Mutational engineering of different classes of terpene synthases. Left side: The natural product of wild-type cyclooctat-9-en-7-ol-synthase (CotB2) is a tricyclic diterpene whereas mutations in positions 107 and 288 yield in monocyclic cembrene A and bicyclic 3,7,18-dolabellatriene [57]. Changing the main product specificity of taxadiene synthase from Taxus brevifolia (TXS) without significant loss in synthase activity was realized in bicyclic verticillia-3,7,12-triene production through mutation of valin584. Another mutation (W753H) resulted in 100% product specificity for cembrene A but TXS activity was reduced by half in comparison to the wild-type [51]. Right side: Methyl group shifts in Class II peregrinol diphosphate synthase from Marrubium vulgare (MvCPS1) were drastically rearranged by introduction of two mutations leading to a previously undescribed halimadane type diphosphate [58], a possible new precursor for valuable halimadane diterpenes with antimicrobial or anti-allergic potential.

Figure 1

Implementation of a microbial cell factory. 1: Selection of enzymes from different species. P450 and related reductase enzymes (indicated with blue and red knots respectively) derive almost exclusively from plants; terpene synthases and other enzymes that are involved in precursor formation (indicated with green knot) can be obtained from various organisms (indicated through symbolic bacteria, leaf (representing plants in general) and fungi). 2: Eukaryotic enzymes have to be engineered for functional and soluble expression in prokaryotic hosts like E. coli, Removal of the N-terminal and thereby the cell-wall-localization domain (indicated through scissors) is a standard procedure in engineering plant enzymes; 3: Further engineering steps are not mandatory but often entail site-directed mutagenesis (indicated through wrench) of TPS (green) for product modulation or introduction of a linker-coding sequence for co-expression of P450 monooxygenase and reductase (blue and red); 4: Heterologous expression in E. coli (depicted in orange).
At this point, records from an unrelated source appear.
Lemma persist_writes_active_witness :
  exists st', store (persist sample_world).2 = Some st' /\
    normalize_reservation (persisted_reservation (res sample_held)) ∈ ss_Reservations (state st').
Proof.
  destruct (persist_writes_active sample_world (sample_file sample_world) sample_core_ok)
    as (st' & H1 & _ & _ & _ & _ & _ & _ & H2 & _); [vm_compute; reflexivity..|].
  exists st'. split; [exact H1|]. apply H2. exists 1, sample_held.
  split; [exact sample_held_eq|]. split; [vm_compute; reflexivity | reflexivity].
Defined.

Lemma restart_restores_witness :
  res <$> reservations (svc (@New key_order sample_env (cfg (svc sample_world))
                               (Some (sample_file (persist sample_world).2)))) !! 1 =
  Some (in_utc (res sample_held)).
Proof.
  destruct (restart_restores key_order sample_env sample_world (sample_file sample_world)
              (sample_file (persist sample_world).2) sample_core_ok) as [Hr _];
    [vm_compute; reflexivity..|].
  specialize (Hr 1). rewrite sample_held_eq in Hr. rewrite Hr. vm_compute. reflexivity.
Defined.

Definition sample_start : TransactionStart :=
  mkTransactionStart "1" 1 "office" 100 0 zeroTime.

Lemma StartTransaction_redeems_witness : Start_contract "CP1" sample_start sample_world.
Proof. apply (StartTransaction_redeems _ _ _ sample_core_ok). Defined.

Definition sample_guest : TransactionStart := mkTransactionStart "9" 1 "GUEST" 0 0 zeroTime.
Construction of synthetic operons and screening for highest yield of plasmid systems generally precedes genomic integration; 5: Isoprenoid precursor supply: precursor flux has to be balanced carefully to avoid metabolic overload and accumulation of unwanted byproducts; 6: Downstream terpenoid biosynthesis using heterologous enzymes; 7: Upscaling of terpene production in fermentation systems using different carbon sources (left) for optimally engineered E. coli strains is a potential future source for valuable diterpenes like miltiradiene (a), sclareol (b) or taxadiene (c).